### Directions for this task
Where the listing below has a line with "w ∧ w_pubsub w' = w_pubsub w.", write out exactly that line and every line after it, stopping after the line with "assert (∀ f".

>>>>

(** A request to Redis leaves the tables and the hub alone. *)
Lemma redis_outside {A} (f : Time → World → A * World) w r w' :
  (∀ now w1, w_db (f now w1).2 = w_db w1 ∧ w_hub (f now w1).2 = w_hub w1 ∧ w_sched (f now w1).2 = w_sched w1) →
  undisturbed w → remote_call f w = (r, w') →
  undisturbed w' ∧ w_db w' = w_db w ∧ w_hub w' = w_hub w.
Proof.
  intros Hf Hu Hcall%remote_call_inv. assert (w_hub (next_event w).2 = w_hub w) as Hh
    by (unfold next_event; by destruct (w_sched w)).
  destruct (next_event w) as [e w1] eqn:E. simpl in Hcall, Hh.
  apply next_event_undisturbed in E as [Hd Hu1]; [|done]. destruct (Hf (w_now w1) w1) as (H1 & H2 & H3).
  destruct Hcall as [(a & _ & Ha)|(m & _ & [->| ->])];
    [rewrite Ha in H1, H2, H3; simpl in *|done|]; split_and!; try congruence; unfold undisturbed in *; by rewrite H3.
Qed.

Lemma remote_call_pubsub {A} (f : Time → World → A * World) w r w' :
  (∀ now w1, w_pubsub (f now w1).2 = w_pubsub w1) → remote_call f w = (r, w') → w_pubsub w' = w_pubsub w.
Proof.
  intros Hf Hcall%remote_call_inv.
  assert (w_pubsub (next_event w).2 = w_pubsub w) as Hp by (unfold next_event; by destruct (w_sched w)).
  specialize (Hf (w_now (next_event w).2) (next_event w).2).
  destruct Hcall as [(a & _ & Ha)|(m & _ & [->| ->])]; [rewrite Ha in Hf; simpl in Hf|done|]; congruence.
Qed.

Lemma update_typing_outside typing ev cid uid w r w' :
  undisturbed w → update_typing typing ev cid uid w = (r, w') →
  undisturbed w' ∧ w_db w' = w_db w ∧ w_hub w' = w_hub w ∧ w_pubsub w' = w_pubsub w.
Proof.
  intros Hu. unfold update_typing. destruct typing as [rdb|]; [|by intros [= _ <-]].
  assert (∀ m : M (), (∀ r1 w1, m w = (r1, w1) →
            undisturbed w1 ∧ w_db w1 = w_db w ∧ w_hub w1 = w_hub w ∧ w_pubsub w1 = w_pubsub w) →
            (_ ← attempt m; mret ()) w = (r, w') →
            undisturbed w' ∧ w_db w' = w_db w ∧ w_hub w' = w_hub w ∧ w_pubsub w' = w_pubsub w) as Hatt.
  { intros m Hm. unfold mbind, eff_bind, attempt. destruct (m w) as [r1 w1] eqn:E. intros [= _ <-]. by eapply Hm. }
  assert (∀ f r1 w1, (∀ now w2, w_db (f now w2).2 = w_db w2 ∧ w_hub (f now w2).2 = w_hub w2
                               ∧ w_sched (f now w2).2 = w_sched w2 ∧ w_pubsub (f now w2).2 = w_pubsub w2) →
            remote_call (A:=()) f w = (r1, w1) →
            undisturbed w1 ∧ w_db w1 = w_db w ∧ w_hub w1 = w_hub w ∧ w_pubsub w1 = w_pubsub w) as Hcmd.
  { intros f r1 w1 Hf Hrun. pose proof Hrun as (? & ? & ?)%redis_outside; [|intros; by destruct (Hf now w0) as (? & ? & ? & _)|done].
    apply remote_call_pubsub in Hrun; [done|]. intros now w0. by destruct (Hf now w0) as (_ & _ & _ & ?). }
  apply Hatt. intros r1 w1. destruct (String.eqb ev EventTypingStop).
  - unfold StopTyping, cmd_del. destruct (_ || _); [by intros [= _ <-]|]. by apply Hcmd.
  - unfold StartTyping, cmd_set. destruct (negb rdb); [by intros [= _ <-]|].
    unfold fail_when. destruct (_ || _); [by intros [= _ <-]|]. unfold mbind, eff_bind, mret, eff_ret. by apply Hcmd.
Qed.

(** The channel of a chat names it. *)
Lemma prefix_app p s : String.prefix p (p +:+ s) = true.
Proof. induction p as [|c p IH]; [by destruct s|]. simpl. by destruct (ascii_dec c c). Qed.
Lemma drop_app p s : str_drop (String.length p) (p +:+ s) = s.
Proof. by induction p. Qed.
Lemma trim_channel chat : TrimPrefix (chatChannel chat) chatChannelPrefix = chat.
Proof. unfold TrimPrefix, HasPrefix, chatChannel. by rewrite prefix_app, drop_app. Qed.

<<<<

### Reply
  undisturbed w' ∧ w_db w' = w_db w ∧ w_hub w' = w_hub w ∧ w_pubsub w' = w_pubsub w.
Proof.
  intros Hu. unfold update_typing. destruct typing as [rdb|]; [|by intros [= _ <-]].
  assert (∀ m : M (), (∀ r1 w1, m w = (r1, w1) →
            undisturbed w1 ∧ w_db w1 = w_db w ∧ w_hub w1 = w_hub w ∧ w_pubsub w1 = w_pubsub w) →
            (_ ← attempt m; mret ()) w = (r, w') →
            undisturbed w' ∧ w_db w' = w_db w ∧ w_hub w' = w_hub w ∧ w_pubsub w' = w_pubsub w) as Hatt.
  { intros m Hm. unfold mbind, eff_bind, attempt. destruct (m w) as [r1 w1] eqn:E. intros [= _ <-]. by eapply Hm. }
  assert (∀ f r1 w1, (∀ now w2, w_db (f now w2).2 = w_db w2 ∧ w_hub (f now w2).2 = w_hub w2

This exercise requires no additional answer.